• Your task
Copy exactly, please, the lines of the data from its start through the line containing "(** The inner".

Stored items:

(** [std::numeric_limits<double>::max()]. *)
Definition double_max : double := inject_Z ((2 ^ 53 - 1) * 2 ^ 971).
Definition summary_init : ObservationSummary := {|
  os_sample_count := 0; os_item_count := 0; os_value_total := 0%Q;
  os_min := double_max; os_max := (- double_max)%Q; os_avg := 0%Q |}.
Definition summary_add (s : ObservationSummary) (o : Observation) : ObservationSummary := {|
  os_sample_count := os_sample_count s + 1;
  os_item_count := os_item_count s + ob_item_count o;
  os_value_total := d_add (os_value_total s) (ob_value o);
  os_min := d_min (os_min s) (ob_value o);
  os_max := d_max (os_max s) (ob_value o);
  os_avg := os_avg s |}%Z.
(** The inner loop: the first summary whose name matches is updated. *)
Fixpoint summarize_sample (names : list string) (out : list ObservationSummary) (o : Observation) :
    list ObservationSummary :=
  match names, out with
  | name :: names, s :: out =>
      if String.eqb name (ob_name o) then summary_add s o :: out
      else s :: summarize_sample names out o
  | _, _ => out
  end.
Definition summary_finish (s : ObservationSummary) : ObservationSummary :=
  if (0 <? os_sample_count s)%Z then
    {| os_sample_count := os_sample_count s; os_item_count := os_item_count s;
       os_value_total := os_value_total s; os_min := os_min s; os_max := os_max s;
       os_avg := d_div (os_value_total s) (d_of_Z (os_sample_count s)) |}
  else
    {| os_sample_count := os_sample_count s; os_item_count := os_item_count s;
       os_value_total := os_value_total s; os_min := 0%Q; os_max := 0%Q; os_avg := os_avg s |}.
Definition summarize_observations (samples : list Observation) (names : list string) :
    list ObservationSummary :=
  summary_finish <$> foldl (summarize_sample names) (replicate (length names) summary_init) samples.

Definition round_stat (value : double) : Z := d_llround value.

Definition build_activity_stats (since until : string) (samples : list Observation)
    (r : MetricsRegistry) : ActivityStatsRow :=
  let out := summarize_observations samples
               [kQueryRequest; kIngestRequest; kBacklogDrop; kInsertBatch] in
  let at_ i := default summary_init (out !! i) in
  let query := at_ 0 in let ingest := at_ 1 in let drops := at_ 2 in let inserts := at_ 3 in
  {| as_since := since; as_until := until;
     query_count := os_sample_count query; query_min := round_stat (os_min query);
     query_max := round_stat (os_max query); query_avg := round_stat (os_avg query);
     ingest_count := os_sample_count ingest; ingest_size_min := round_stat (os_min ingest);
     ingest_size_max := round_stat (os_max ingest); ingest_size_avg := round_stat (os_avg ingest);
     ingest_drop_count := os_item_count drops;
     insert_batch_count := os_sample_count inserts; insert_total_count := os_item_count inserts;
     insert_total_cost := round_stat (os_value_total inserts);
     sse_session_count := Gauge kSseSession r; http_conn_count := Gauge kHttpConnection r |}.

(** What runs on the write strand. *)
Definition diagnostics_work (row : ActivityStatsRow) (cutoff : string) : DB Z :=
  _ ← InsertActivityStats row;
  rows ← EstimateLogRowCount cfg;
  bytes ← GetSizeBytes;
  _ ← InsertDatabaseStats {| ds_timestamp := as_until row; ds_rows_count := rows;
                             ds_db_size := bytes |};
  DeleteStatsBefore cutoff.
(** One pass of [DiagnosticsTask]: [now] is the steady clock, the window is
    the wall clock at the last pass and at this one. *)
Definition diagnostics_pass (now window_since window_until : Z) : M ServerContext Z := λ s,
  let '(samples, r) := Metrics.Flush now (sc_metrics s) in
  let row := build_activity_stats (format_utc window_since) (format_utc window_until) samples r in
  use_writer (cutoff ← liftM (stats_cutoff window_until (stats_retention_hours cfg));
              diagnostics_work row cutoff)
    {| sc_db := sc_db s; sc_backlog := sc_backlog s; sc_metrics := r; sc_notifier := sc_notifier s |}.
End tasks.

(** ** Lemmas: summaries *)

Lemma summarize_sample_lookup names out o i name :
  NoDup names → length out = length names → names !! i = Some name →
  summarize_sample names out o !! i
  = (λ s, if decide (name = ob_name o) then summary_add s o else s) <$> out !! i.
Proof.
  revert out i. induction names as [|n names IH]; intros [|s out] i Hnd Hl Hi; simpl in *; try done.
  apply NoDup_cons in Hnd as [Hn Hnd]. destruct (String.eqb n (ob_name o)) eqn:E.
  - apply String.eqb_eq in E. subst n. destruct i as [|i]; simpl in *.
    + simplify_eq. by rewrite decide_True.
    + destruct (out !! i); simpl; [|done]. rewrite decide_False; [done|].
      intros ->. apply Hn. by eapply list_elem_of_lookup_2.
  - apply String.eqb_neq in E. destruct i as [|i]; simpl in *.
    + simplify_eq. by rewrite decide_False.
    + apply IH; auto with lia.
Qed.
Lemma summarize_sample_length names out o :
  length out = length names → length (summarize_sample names out o) = length names.
Proof.
  revert out. induction names as [|n names IH]; intros [|s out] Hl; simpl in *; try done.
  destruct (String.eqb n (ob_name o)); simpl; [done|]. rewrite IH; lia.
Qed.

Definition samples_of (name : string) (l : list Observation) : list Observation :=
  filter (λ o, name = ob_name o) l.

Lemma summarize_fold names samples out i name s :
  NoDup names → length out = length names → names !! i = Some name → out !! i = Some s →
  foldl (summarize_sample names) out samples !! i
  = Some (foldl summary_add s (samples_of name samples)).
Proof.
  intros Hnd. revert out s. induction samples as [|o samples IH]; intros out s Hl Hi Hs; [done|].
  simpl. unfold samples_of in *. rewrite filter_cons.
  pose proof (summarize_sample_lookup names out o i name Hnd Hl Hi) as E. rewrite Hs in E. simpl in E.
  rewrite (IH _ _ (summarize_sample_length names out o Hl) Hi E).
  by case_decide.
Qed.

Definition item_total (l : list Observation) : Z := foldr (λ o n, (ob_item_count o + n)%Z) 0%Z l.

(** Invariant of the accumulation from [s0] over [l]. *)
Lemma summary_fold_counts l s0 :
  os_sample_count (foldl summary_add s0 l) = (os_sample_count s0 + Z.of_nat (length l))%Z
  ∧ os_item_count (foldl summary_add s0 l) = (os_item_count s0 + item_total l)%Z
  ∧ os_avg (foldl summary_add s0 l) = os_avg s0.
Proof.
  revert s0. induction l as [|o l IH]; intros s0; simpl; [split_and!; [lia|lia|done]|].
  destruct (IH (summary_add s0 o)) as (-> & -> & ->). simpl. split_and!; [lia|lia|done].
Qed.
Lemma d_min_spec a b : (d_min a b <= a)%Q ∧ (d_min a b <= b)%Q ∧ (d_min a b = a ∨ d_min a b = b).
Proof.
  unfold d_min. destruct (d_ltb b a) eqn:E.
  - apply d_ltb_lt in E. split_and!; [by apply Qlt_le_weak|apply Qle_refl|by right].
  - split_and!; [apply Qle_refl| |by left]. apply Qnot_lt_le. rewrite <- d_ltb_lt. by rewrite E.
Qed.
Lemma d_max_spec a b : (a <= d_max a b)%Q ∧ (b <= d_max a b)%Q ∧ (d_max a b = a ∨ d_max a b = b).
Proof.
  unfold d_max. destruct (d_ltb a b) eqn:E.
  - apply d_ltb_lt in E. split_and!; [by apply Qlt_le_weak|apply Qle_refl|by right].
  - split_and!; [apply Qle_refl| |by left]. apply Qnot_lt_le. rewrite <- d_ltb_lt. by rewrite E.
Qed.
Lemma summary_fold_bounds l s0 :
  let s := foldl summary_add s0 l in
  (os_min s <= os_min s0)%Q ∧ (os_max s0 <= os_max s)%Q
  ∧ Forall (λ o, os_min s <= ob_value o ∧ ob_value o <= os_max s)%Q l
  ∧ (os_min s = os_min s0 ∨ ∃ o, o ∈ l ∧ os_min s = ob_value o)
  ∧ (os_max s = os_max s0 ∨ ∃ o, o ∈ l ∧ os_max s = ob_value o).
Proof.
  revert s0. induction l as [|o l IH]; intros s0 s.
  { unfold s. simpl. split_and!; [apply Qle_refl|apply Qle_refl|constructor|by left|by left]. }
  destruct (IH (summary_add s0 o)) as (H1 & H2 & H3 & H4 & H5).
  assert (s = foldl summary_add (summary_add s0 o) l) as Es by done. clearbody s. subst s.
  destruct (d_min_spec (os_min s0) (ob_value o)) as (Ma & Mb & Mc).
  destruct (d_max_spec (os_max s0) (ob_value o)) as (Xa & Xb & Xc). simpl in *.
  split_and!.
  - exact (Qle_trans _ _ _ H1 Ma).
  - exact (Qle_trans _ _ _ Xa H2).
  - constructor; [split; [exact (Qle_trans _ _ _ H1 Mb)|exact (Qle_trans _ _ _ Xb H2)]|done].
  - destruct H4 as [E|(x & Hx & E)]; [|right; exists x; split; [by right|done]].
    destruct Mc as [M|M]; [left; congruence|right; exists o; split; [by left|congruence]].
  - destruct H5 as [E|(x & Hx & E)]; [|right; exists x; split; [by right|done]].
    destruct Xc as [M|M]; [left; congruence|right; exists o; split; [by left|congruence]].
Qed.

(** ** Lemmas: vacuum *)

Section vacuum.
Context `{Sqlite} `{JsonLib} (cfg : Config).

Lemma EstimateAvgRowBytes_nonzero d avg d' :
  EstimateAvgRowBytes cfg d = (Ok avg, d') → avg ≠ 0%Z.
Proof.
  unfold EstimateAvgRowBytes. intros (n & d1 & _ & Hr)%M_bind_Ok.
  apply M_bind_Ok in Hr as (size & d2 & _ & Hr). injection Hr as <- <-.
  destruct (_ =? 0)%Z eqn:E; [done|]. by apply Z.eqb_neq in E.
Qed.
Lemma rows_in_budget_le limit_mb avg rows :
  (0 < limit_mb)%Z → (0 < avg)%Z → rows_in_budget limit_mb avg = Ok rows →
  (0 ≤ rows ∧ rows * avg ≤ limit_mb * 1024 * 1024)%Z.
Proof.
  intros Hl Ha. unfold rows_in_budget, div64, arith64.
  destruct (avg =? 0)%Z; [done|]. destruct (in_int64 _); [|done]. intros [= <-].
  rewrite Z.quot_div_nonneg by lia. split; [apply Z.div_pos; lia|].
  rewrite Z.mul_comm. apply Z.mul_div_le. lia.
Qed.
End vacuum.
Lemma select_list_spec t fields rest :
  Forall (.∈ stats_columns t) fields → fields ≠ [] →
  select_list (words (join ", " fields) ++ "FROM" :: rest) = (fields, rest).
Proof.
  intros Hf Hne. induction Hf as [|f fields Hfc Hf IH]; [done|].
  assert (words f = [f] ∧ words (f +:+ ",") = [f +:+ ","] ∧ column_of f = f ∧ column_of (f +:+ ",") = f
          ∧ String.eqb f "FROM" = false ∧ String.eqb (f +:+ ",") "FROM" = false) as (W1 & W2 & C1 & C2 & E1 & E2).
  { clear IH Hf Hne. revert Hfc. destruct t; unfold stats_columns, given_columns, activity_columns;
      rewrite !elem_of_cons, elem_of_nil; intros Hfc; by repeat destruct Hfc as [->|Hfc]. }
  destruct fields as [|f' fields].
  - change (join ", " [f]) with f. rewrite W1. cbn [app select_list]. rewrite E1. cbn [select_list]. by rewrite C1.
  - change (join ", " (f :: f' :: fields)) with (f +:+ ", " +:+ join ", " (f' :: fields)).
    replace (f +:+ ", " +:+ join ", " (f' :: fields)) with ((f +:+ ",") +:+ " " +:+ join ", " (f' :: fields)) by (by str).
    rewrite words_app, W2, <- app_assoc. cbn [app select_list]. rewrite E2, IH by done. by rewrite C2.
Qed.
Lemma run_stats_sql t fields ordering since until e :
  Forall (.∈ stats_columns t) fields → fields ≠ [] →
  run (stats_sql (stats_name t) (stamp_column t) fields ordering) [SText since; SText until] e
  = (select_from t fields (if String.eqb ordering "asc" then "ASC" else "DESC") [SText since; SText until] e, e).
Proof.
  intros Hf Hne. unfold run.
  assert (∃ more, words (stats_sql (stats_name t) (stamp_column t) fields ordering)
    = "SELECT" :: words (join ", " fields) ++ "FROM" :: stats_name t :: more ++ [if String.eqb ordering "asc" then "ASC" else "DESC"])
    as [more ->].
  { set (dir := if String.eqb ordering "asc" then "ASC" else "DESC").
    set (wh := "WHERE " +:+ stamp_column t +:+ " >= ? AND " +:+ stamp_column t +:+ " <= ? ORDER BY " +:+ stamp_column t).
    exists (words wh). unfold stats_sql. fold dir.
    change (words ("SELECT" +:+ " " +:+ (join ", " fields +:+ " " +:+ ("FROM" +:+ " " +:+ (stats_name t +:+ " "
      +:+ ("WHERE " +:+ stamp_column t +:+ " >= ? AND " +:+ stamp_column t +:+ " <= ? ORDER BY " +:+ stamp_column t +:+ " " +:+ dir)))))
      = "SELECT" :: words (join ", " fields) ++ "FROM" :: stats_name t :: words wh ++ [dir]).
    replace ("WHERE " +:+ _ +:+ _) with (wh +:+ " " +:+ dir) by (unfold wh; by str).
    rewrite !words_app, (words_word dir), (words_word (stats_name t)); [done|by destruct t|].
    unfold dir. by destruct (String.eqb ordering "asc"). }
  change (String.eqb "SELECT" "SELECT") with true. cbn iota. f_equal. unfold select.
  rewrite (select_list_spec t) by done. cbn [head default].
  replace (List.last _ _) with (if String.eqb ordering "asc" then "ASC" else "DESC"); [by destruct t|].
  change (stats_name t :: more ++ ?l) with ((stats_name t :: more) ++ l). by rewrite List.last_last.
Qed.
Lemma run_update t sql args e :
  sql = stats_insert_sql t ∨ sql = stats_delete_sql t → run sql args e = (rows_done [], update t sql args e).
Proof. by intros [->| ->]; destruct t. Qed.
Lemma table_set t t' l s : table t (set_table t' l s) = if decide (t = t') then l else table t s.
Proof. by destruct t, t'. Qed.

• Completed exercise
(** [std::numeric_limits<double>::max()]. *)
Definition double_max : double := inject_Z ((2 ^ 53 - 1) * 2 ^ 971).
Definition summary_init : ObservationSummary := {|
  os_sample_count := 0; os_item_count := 0; os_value_total := 0%Q;
  os_min := double_max; os_max := (- double_max)%Q; os_avg := 0%Q |}.
Definition summary_add (s : ObservationSummary) (o : Observation) : ObservationSummary := {|
  os_sample_count := os_sample_count s + 1;
  os_item_count := os_item_count s + ob_item_count o;
  os_value_total := d_add (os_value_total s) (ob_value o);
  os_min := d_min (os_min s) (ob_value o);
  os_max := d_max (os_max s) (ob_value o);
  os_avg := os_avg s |}%Z.
(** The inner loop: the first summary whose name matches is updated. *)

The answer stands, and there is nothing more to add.